Exercise details: Only a number is expected: how many lines in the entries that follow contain the word "Stdlib"?

Available records:
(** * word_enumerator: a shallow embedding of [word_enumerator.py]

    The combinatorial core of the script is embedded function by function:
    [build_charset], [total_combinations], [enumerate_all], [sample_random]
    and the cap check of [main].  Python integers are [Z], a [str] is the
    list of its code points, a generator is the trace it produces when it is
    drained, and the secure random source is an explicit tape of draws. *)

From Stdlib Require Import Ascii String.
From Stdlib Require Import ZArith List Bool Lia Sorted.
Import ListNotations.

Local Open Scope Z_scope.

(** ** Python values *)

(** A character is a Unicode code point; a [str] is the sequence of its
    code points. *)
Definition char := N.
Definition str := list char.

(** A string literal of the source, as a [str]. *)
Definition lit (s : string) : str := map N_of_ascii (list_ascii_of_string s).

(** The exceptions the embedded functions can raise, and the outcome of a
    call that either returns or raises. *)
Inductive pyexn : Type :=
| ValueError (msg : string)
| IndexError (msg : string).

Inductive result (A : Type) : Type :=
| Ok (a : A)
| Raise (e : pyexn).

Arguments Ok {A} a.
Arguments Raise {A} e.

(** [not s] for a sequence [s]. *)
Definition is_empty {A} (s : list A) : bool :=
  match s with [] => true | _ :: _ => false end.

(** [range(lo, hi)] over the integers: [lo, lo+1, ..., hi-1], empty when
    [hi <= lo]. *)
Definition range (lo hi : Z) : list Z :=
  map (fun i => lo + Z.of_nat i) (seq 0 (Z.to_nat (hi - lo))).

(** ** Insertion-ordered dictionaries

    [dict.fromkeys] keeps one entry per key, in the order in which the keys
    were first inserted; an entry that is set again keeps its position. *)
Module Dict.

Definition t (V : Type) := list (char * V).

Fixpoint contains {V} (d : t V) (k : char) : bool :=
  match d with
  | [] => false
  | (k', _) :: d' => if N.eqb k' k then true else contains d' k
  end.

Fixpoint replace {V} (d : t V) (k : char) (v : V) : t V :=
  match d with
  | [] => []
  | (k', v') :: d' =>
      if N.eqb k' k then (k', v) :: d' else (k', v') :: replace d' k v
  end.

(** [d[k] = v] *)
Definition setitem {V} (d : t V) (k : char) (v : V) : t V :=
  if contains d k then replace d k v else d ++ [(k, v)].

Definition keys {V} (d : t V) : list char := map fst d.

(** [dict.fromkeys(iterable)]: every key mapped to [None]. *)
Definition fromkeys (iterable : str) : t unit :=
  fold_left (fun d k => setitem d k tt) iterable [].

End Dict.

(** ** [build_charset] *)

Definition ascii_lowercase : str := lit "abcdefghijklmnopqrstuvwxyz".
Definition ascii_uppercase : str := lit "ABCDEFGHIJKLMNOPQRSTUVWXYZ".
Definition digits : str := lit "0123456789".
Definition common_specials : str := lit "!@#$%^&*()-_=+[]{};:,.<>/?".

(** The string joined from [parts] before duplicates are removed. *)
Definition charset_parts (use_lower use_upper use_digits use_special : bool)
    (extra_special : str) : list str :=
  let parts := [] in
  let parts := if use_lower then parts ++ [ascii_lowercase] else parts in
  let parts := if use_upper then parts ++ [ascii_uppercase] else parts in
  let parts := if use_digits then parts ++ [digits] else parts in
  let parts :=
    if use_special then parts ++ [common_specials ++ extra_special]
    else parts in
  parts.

...

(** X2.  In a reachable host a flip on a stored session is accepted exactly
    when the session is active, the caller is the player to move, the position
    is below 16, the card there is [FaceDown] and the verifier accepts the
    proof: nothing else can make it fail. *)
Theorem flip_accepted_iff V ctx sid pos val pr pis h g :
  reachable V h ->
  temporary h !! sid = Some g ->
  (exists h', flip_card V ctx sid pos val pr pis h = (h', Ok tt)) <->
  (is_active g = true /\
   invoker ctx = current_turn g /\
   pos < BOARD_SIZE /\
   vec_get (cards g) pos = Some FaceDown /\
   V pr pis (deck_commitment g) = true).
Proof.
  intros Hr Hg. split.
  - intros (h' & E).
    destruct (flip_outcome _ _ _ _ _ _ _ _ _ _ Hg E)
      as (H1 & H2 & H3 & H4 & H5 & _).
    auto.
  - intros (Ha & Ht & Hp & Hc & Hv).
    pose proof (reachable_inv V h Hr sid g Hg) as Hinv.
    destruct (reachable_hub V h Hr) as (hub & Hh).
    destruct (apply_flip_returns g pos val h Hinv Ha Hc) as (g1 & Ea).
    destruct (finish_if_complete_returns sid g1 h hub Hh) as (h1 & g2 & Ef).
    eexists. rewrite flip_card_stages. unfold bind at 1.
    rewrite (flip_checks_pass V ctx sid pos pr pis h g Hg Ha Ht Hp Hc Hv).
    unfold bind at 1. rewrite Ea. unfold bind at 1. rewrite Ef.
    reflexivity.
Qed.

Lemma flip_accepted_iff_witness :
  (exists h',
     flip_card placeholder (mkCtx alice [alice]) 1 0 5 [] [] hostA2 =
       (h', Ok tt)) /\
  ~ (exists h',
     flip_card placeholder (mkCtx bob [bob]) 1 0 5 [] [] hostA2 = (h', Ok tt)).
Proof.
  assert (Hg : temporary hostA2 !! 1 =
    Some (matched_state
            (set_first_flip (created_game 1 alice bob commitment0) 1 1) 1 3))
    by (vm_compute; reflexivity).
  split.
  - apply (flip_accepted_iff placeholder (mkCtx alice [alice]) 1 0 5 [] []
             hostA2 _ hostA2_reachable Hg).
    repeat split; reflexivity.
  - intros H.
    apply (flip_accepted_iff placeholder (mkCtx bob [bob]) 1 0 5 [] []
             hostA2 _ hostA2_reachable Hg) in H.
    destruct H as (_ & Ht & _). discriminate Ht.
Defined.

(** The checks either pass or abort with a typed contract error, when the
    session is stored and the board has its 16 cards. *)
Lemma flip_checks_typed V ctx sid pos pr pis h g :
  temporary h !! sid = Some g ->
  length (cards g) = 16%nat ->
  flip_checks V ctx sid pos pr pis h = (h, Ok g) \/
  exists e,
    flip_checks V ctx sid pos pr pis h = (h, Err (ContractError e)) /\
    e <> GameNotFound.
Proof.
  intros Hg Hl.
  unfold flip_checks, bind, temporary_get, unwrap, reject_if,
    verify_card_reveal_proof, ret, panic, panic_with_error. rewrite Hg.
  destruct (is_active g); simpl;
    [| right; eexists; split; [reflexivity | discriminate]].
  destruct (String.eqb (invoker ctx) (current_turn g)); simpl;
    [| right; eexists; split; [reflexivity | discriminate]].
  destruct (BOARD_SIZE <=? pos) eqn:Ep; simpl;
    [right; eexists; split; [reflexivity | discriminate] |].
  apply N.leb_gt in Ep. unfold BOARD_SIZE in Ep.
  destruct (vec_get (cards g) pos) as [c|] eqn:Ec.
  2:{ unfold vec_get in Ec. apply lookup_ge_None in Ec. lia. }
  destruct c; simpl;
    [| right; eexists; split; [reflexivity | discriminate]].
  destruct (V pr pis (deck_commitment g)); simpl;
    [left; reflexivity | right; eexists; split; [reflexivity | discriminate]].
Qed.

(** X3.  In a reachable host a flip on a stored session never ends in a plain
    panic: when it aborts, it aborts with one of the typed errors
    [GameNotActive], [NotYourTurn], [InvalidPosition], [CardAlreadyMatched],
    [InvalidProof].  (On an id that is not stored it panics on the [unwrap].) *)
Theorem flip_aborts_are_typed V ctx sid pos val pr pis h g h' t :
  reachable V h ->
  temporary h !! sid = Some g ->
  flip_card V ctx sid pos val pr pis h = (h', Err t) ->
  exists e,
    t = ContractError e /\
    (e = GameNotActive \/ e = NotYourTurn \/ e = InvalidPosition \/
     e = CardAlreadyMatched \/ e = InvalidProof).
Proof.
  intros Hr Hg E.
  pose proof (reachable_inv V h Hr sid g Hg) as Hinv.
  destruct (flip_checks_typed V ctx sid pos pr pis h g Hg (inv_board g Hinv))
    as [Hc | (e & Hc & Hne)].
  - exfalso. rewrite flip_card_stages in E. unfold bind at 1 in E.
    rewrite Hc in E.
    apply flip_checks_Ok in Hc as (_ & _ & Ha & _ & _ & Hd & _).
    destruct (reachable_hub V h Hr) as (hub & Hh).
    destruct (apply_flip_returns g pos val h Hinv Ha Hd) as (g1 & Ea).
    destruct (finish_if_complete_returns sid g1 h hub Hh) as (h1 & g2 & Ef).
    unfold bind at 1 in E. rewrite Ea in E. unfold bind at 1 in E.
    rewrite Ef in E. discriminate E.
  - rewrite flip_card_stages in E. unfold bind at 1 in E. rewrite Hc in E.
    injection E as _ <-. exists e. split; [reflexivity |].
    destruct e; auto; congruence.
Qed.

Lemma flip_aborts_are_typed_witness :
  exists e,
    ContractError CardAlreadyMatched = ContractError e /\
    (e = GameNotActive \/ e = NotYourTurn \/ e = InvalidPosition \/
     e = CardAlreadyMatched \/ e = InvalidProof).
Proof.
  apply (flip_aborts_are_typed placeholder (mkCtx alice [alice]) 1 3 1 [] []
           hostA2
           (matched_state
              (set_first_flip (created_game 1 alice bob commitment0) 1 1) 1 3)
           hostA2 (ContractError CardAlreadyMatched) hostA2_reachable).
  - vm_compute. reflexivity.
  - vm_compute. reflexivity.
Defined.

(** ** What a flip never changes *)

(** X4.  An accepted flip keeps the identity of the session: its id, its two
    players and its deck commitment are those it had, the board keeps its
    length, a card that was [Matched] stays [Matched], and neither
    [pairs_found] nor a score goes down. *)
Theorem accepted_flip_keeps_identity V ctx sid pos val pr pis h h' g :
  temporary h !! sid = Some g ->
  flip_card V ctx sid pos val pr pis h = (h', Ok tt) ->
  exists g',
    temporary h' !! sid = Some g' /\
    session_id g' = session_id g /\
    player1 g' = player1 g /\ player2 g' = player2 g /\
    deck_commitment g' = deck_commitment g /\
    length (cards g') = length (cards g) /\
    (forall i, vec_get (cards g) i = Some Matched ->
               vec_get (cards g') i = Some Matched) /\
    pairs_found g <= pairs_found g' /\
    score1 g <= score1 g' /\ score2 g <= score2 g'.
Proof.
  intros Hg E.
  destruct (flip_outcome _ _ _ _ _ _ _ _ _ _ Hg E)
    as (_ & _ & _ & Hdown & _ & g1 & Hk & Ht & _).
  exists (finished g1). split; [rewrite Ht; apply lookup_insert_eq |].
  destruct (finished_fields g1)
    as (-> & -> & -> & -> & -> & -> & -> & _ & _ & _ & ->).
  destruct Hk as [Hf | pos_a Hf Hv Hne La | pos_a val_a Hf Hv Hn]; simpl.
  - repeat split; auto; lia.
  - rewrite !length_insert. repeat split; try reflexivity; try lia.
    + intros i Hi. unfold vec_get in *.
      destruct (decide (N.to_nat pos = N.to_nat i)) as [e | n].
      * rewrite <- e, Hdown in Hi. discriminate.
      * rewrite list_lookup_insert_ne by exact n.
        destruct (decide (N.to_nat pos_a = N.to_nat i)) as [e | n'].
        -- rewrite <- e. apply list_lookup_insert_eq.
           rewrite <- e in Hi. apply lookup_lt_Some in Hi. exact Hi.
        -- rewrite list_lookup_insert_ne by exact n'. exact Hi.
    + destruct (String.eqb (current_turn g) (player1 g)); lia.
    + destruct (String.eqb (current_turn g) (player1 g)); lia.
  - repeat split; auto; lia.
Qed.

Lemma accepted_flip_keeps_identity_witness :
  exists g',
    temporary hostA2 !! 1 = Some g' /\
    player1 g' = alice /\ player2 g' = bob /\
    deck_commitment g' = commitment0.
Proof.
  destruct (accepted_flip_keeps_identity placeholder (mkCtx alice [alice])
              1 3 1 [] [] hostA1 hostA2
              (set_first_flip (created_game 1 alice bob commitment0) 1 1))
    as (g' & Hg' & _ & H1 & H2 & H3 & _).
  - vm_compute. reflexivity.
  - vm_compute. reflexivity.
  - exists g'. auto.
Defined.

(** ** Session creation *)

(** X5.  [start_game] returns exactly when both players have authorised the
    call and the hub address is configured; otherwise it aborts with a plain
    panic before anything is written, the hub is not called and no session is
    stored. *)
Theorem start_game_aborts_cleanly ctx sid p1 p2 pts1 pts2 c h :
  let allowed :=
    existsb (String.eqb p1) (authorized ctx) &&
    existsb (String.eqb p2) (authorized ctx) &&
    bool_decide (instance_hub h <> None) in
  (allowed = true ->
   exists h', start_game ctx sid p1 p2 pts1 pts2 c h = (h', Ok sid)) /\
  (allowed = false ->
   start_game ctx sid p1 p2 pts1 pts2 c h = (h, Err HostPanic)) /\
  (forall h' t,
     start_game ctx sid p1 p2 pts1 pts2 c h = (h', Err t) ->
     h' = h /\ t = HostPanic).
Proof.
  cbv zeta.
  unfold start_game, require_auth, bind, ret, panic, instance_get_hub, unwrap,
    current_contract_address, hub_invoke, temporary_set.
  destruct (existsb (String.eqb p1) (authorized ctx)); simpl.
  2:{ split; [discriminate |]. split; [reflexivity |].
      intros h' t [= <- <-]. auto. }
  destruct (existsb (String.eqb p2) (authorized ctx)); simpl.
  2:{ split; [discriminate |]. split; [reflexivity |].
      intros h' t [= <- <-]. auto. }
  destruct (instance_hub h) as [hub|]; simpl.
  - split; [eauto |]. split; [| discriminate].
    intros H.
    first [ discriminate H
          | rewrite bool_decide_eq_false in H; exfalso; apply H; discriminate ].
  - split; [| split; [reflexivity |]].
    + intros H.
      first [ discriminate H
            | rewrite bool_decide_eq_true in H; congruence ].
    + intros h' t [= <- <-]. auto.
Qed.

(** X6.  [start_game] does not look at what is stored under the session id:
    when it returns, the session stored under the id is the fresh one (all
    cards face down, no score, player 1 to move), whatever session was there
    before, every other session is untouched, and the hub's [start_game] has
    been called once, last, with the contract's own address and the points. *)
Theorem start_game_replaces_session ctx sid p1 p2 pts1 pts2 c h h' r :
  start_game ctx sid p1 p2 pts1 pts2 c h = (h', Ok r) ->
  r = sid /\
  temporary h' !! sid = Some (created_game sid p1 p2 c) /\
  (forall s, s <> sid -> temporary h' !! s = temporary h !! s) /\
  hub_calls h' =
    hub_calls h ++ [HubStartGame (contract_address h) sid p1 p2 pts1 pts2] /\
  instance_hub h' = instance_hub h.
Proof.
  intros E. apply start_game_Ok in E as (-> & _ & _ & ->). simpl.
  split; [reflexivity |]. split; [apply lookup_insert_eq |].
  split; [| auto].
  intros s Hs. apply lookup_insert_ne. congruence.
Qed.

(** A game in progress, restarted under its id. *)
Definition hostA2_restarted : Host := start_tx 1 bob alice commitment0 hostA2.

Result below: 2